Through feedback, part of the enormous energy contained in the seas has warmed the atmosphere and made 2023 the hottest year in history, with its climate catastrophes, recalls this abstract published in the journal Advances in Atmospheric Sciences by 19 Researchers, especially from American, Chinese and Italian universities.
The oceans, which cover 70% of the planet's surface, are a major regulator of Earth's climate because they absorb about 90% of excess heat generated by human activity.
In contrast, “a warmer ocean leads to a warmer, more humid atmosphere, with more unpredictable weather,” the magazine’s press release asserts.
In 2023, the total heat contained in the oceans between the surface and 2,000 meters depth will reach a new record, with an addition of about 9 or 15 zettajoules compared to 2022, according to estimates by the National Atmospheric Agency and the US National Oceanic Institute (NOAA). ) and the Chinese Institute of Atmospheric Physics (IAP), which the study revealed.
Zetajoule corresponds to the joule, the unit of energy measurement, with 21 zeros behind it.
“Every year, the entire world uses about half a zettajoule of energy to power our economies. In other words, 15 zettajoules is enough energy to boil 2.3 billion Olympic-sized swimming pools.
Ocean energy is a crucial indicator for monitors of global warming, because it is significantly less affected by natural climate fluctuations than ocean surface temperatures.
The latter has continued to break seasonal records since April, due to the long-term impact of this excess heat accumulating in the depths, but also due to the return in 2023 of a strong El Niño episode, which is expected to peak in 2023. Early 2024 in the Pacific Ocean.

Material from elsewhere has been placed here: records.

(** C4. After a first extraction pass the triple (indexDrag, indexLift,
    indexSide) is a function of the symmetry-plane token alone: (0,1,2)
    when the last [plane] line of the geometry file carries the token
    [xy], (0,2,1) when it carries any other token, and the constructor's
    (-99,-99,-99) when the file has no such line; and whenever a coefficient
    getter returns a value, the triple is (0,1,2) or (0,2,1). *)
Theorem axes_from_plane_token fs name st' :
  Process fs (initial name) = Ok st' ->
  (exists lines,
      geomLines fs (initial name) = Ok lines /\
      axes st' = match last (omap planeToken lines) with
                 | Some plane => axesOfToken plane
                 | None => (-99, -99, -99)
                 end) /\
  (forall c, GetCoeffLift st' = Ok c \/ GetCoeffDrag st' = Ok c ->
             axes st' = (0, 1, 2) \/ axes st' = (0, 2, 1)).
Proof.
  intros H. apply Process_steps in H. destruct H as (s1 & s2 & s3 & H1 & H2 & H3 & H4).
  pose proof (ReadRefVals_modifies _ _ _ H1) as M1.
  pose proof (ReadBcInfos_modifies _ _ _ H2) as M2.
  pose proof (ReadForces_modifies _ _ _ H4) as M4.
  assert (Hax : exists lines,
      geomLines fs (initial name) = Ok lines /\
      axes st' = match last (omap planeToken lines) with
                 | Some plane => axesOfToken plane
                 | None => (-99, -99, -99)
                 end).
  { unfold ReadRefGeomVals in H3. res_inv. exists a. split.
    - rewrite <- Ha. symmetry. apply geomLines_names.
      + rewrite (frame_bc logFileName _ _ ltac:(reflexivity) M2).
        apply (frame_ref logFileName _ _ ltac:(reflexivity) M1).
      + rewrite (frame_bc infinFileName _ _ ltac:(reflexivity) M2).
        apply (frame_ref infinFileName _ _ ltac:(reflexivity) M1).
      + rewrite (frame_bc infoutFileName _ _ ltac:(reflexivity) M2).
        apply (frame_ref infoutFileName _ _ ltac:(reflexivity) M1).
    - rewrite (frame_loads axes _ _ ltac:(reflexivity) M4).
      rewrite (forM_scanGeomLine_axes _ _ _ H3).
      rewrite (frame_bc axes _ _ ltac:(reflexivity) M2).
      rewrite (frame_ref axes _ _ ltac:(reflexivity) M1). reflexivity. }
  split; [ exact Hax | ].
  intros c Hc. destruct Hax as (lines & _ & Hax).
  destruct (last (omap planeToken lines)) as [plane|].
  - rewrite Hax. unfold axesOfToken. destruct (String.eqb plane "xy"); auto.
  - destruct (GetCoeff_unassigned _ Hax) as [Hl Hd].
    destruct Hc as [Hc | Hc]; congruence.
Qed.
(** Inputs of the examples. *)

Definition graph := graph_like rationals Empty_set.

Definition heavy_first : matrix := mat [[2; 0]; [0; 1]]%Z.
Definition heavy_second : matrix := mat [[1; 0]; [0; 2]]%Z.
Definition directed2 : matrix := mat [[0; 4]; [1; 0]]%Z.
Definition three : matrix := mat [[3; 0; 0]; [0; 2; 0]; [0; 0; 1]]%Z.
Definition four : matrix :=
  mat [[4; 0; 0; 0]; [0; 3; 0; 0]; [0; 0; 2; 0]; [0; 0; 0; 1]]%Z.

Definition pair (A : matrix) : py_graphs rationals Empty_set :=
  PyList [GArr A; GArr A].

Definition ragged : py_graphs rationals Empty_set :=
  PyList [GArr heavy_first; GArr three].

(** [MultipleASE(n_components=...)], the other parameters at their
    defaults. *)
Definition mase (n_components : option Z) : BaseEmbed.t rationals :=
  MultipleASE.__init__ rationals n_components 2 "randomized" 5 false.

Definition fitted_on (graphs : py_graphs rationals Empty_set)
    (m : BaseEmbed.t rationals) : BaseEmbed.t rationals :=
  snd (MultipleASE.fit library graphs m).

Definition distances : matrix := mat [[0; 1]; [1; 0]]%Z.
Definition lopsided : matrix := mat [[0; 1]; [2; 0]]%Z.

(** [ClassicalMDS(n_components=1, dissimilarity='precomputed')] *)
Definition mds : ClassicalMDS.t rationals :=
  {| ClassicalMDS.n_components := Some 1%Z;
     ClassicalMDS.dissimilarity := "precomputed";
     ClassicalMDS.n_components_ := None;
     ClassicalMDS.components_ := None;
     ClassicalMDS.singular_values_ := None;
     ClassicalMDS.dissimilarity_matrix_ := None |}.

(** The value of a result that is known to be one. *)
Definition value_of {A} (default : A) (r : result A) : A :=
  match r with
  | Ok a => a
  | Raise _ => default
  end.

(** [MultipleASE()] after the input check on two copies of [four], with
    [undirected] assigned, and the bases that [_reduce_dim] computes. *)
Definition checked_four : BaseEmbed.t rationals :=
  BaseEmbed.set_undirected true
    (snd (BaseEmbedMulti._check_input_graphs library (pair four) (mase None))).

Definition bases_four : matrix * matrix :=
  value_of ([], []) (fst (MultipleASE._reduce_dim library [four; four] checked_four)).

(** The left factor and the singular values of [four] at the rank
    [ceil (log2 4) = 2]. *)
Definition four_U : matrix := mat [[1; 0]; [0; 1]; [0; 0]; [0; 0]]%Z.
Definition four_D : vector := [q 4; q 3].

(** The decomposition of [directed2] at the rank one. *)
Definition directed2_U : matrix := mat [[1]; [0]]%Z.
Definition directed2_D : vector := [q 4].
Definition directed2_V : matrix := mat [[0; 1]]%Z.

(** The model fitted on two copies of [heavy_first], a basis of the second
    unit vector, and two points at distance five. *)
Definition fitted : BaseEmbed.t rationals :=
  fitted_on (pair heavy_first) (mase (Some 1%Z)).

Definition right_basis : matrix := mat [[0]; [1]]%Z.
Definition points : matrix := mat [[0; 0]; [3; 4]]%Z.



End Demo.

(** * Properties *)

Section Properties.
Variable N : Numeric.
Variable L : Library N.

Import BaseEmbed.

Lemma bind_ok_inv {S A B} (c : M S A) (k : A -> M S B) s b s' :
  bind c k s = (Ok b, s') ->
  exists a s1, c s = (Ok a, s1) /\ k a s1 = (Ok b, s').
Proof.
  unfold bind. destruct (c s) as [[a|e] s1]; intros H.
  - exists a, s1. split; [reflexivity | exact H].
  - discriminate.
Qed.

Lemma bind_run {S A B} (c : M S A) (k : A -> M S B) s a s1 :
  c s = (Ok a, s1) -> bind c k s = k a s1.
Proof. unfold bind. intros ->. reflexivity. Qed.

Lemma bind_raise {S A B} (c : M S A) (k : A -> M S B) s e s1 :
  c s = (Raise e, s1) -> bind c k s = (Raise e, s1).
Proof. unfold bind. intros ->. reflexivity. Qed.

(** What [_check_input_graphs] leaves alone. *)
Definition same_fit (m m1 : BaseEmbed.t N) : Prop :=
  undirected m1 = undirected m /\
  latent_left_ m1 = latent_left_ m /\
  latent_right_ m1 = latent_right_ m /\
  scores_ m1 = scores_ m /\
  n_components m1 = n_components m /\
  n_elbows m1 = n_elbows m /\
  algorithm m1 = algorithm m /\
  n_iter m1 = n_iter m /\
  scaled m1 = scaled m.

Lemma same_fit_refl m : same_fit m m.
Proof. repeat split. Qed.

Warming seas leads to increased water salinity and stratification (separation of water into different layers) of the oceans, which changes the exchange of heat, carbon and oxygen between the oceans and the atmosphere.
In turn, these phenomena can modify currents, on which the weather depends, but they also reduce oxygen in the water and threaten marine life as well as reduce the ability to absorb greenhouse gas emissions in the seas.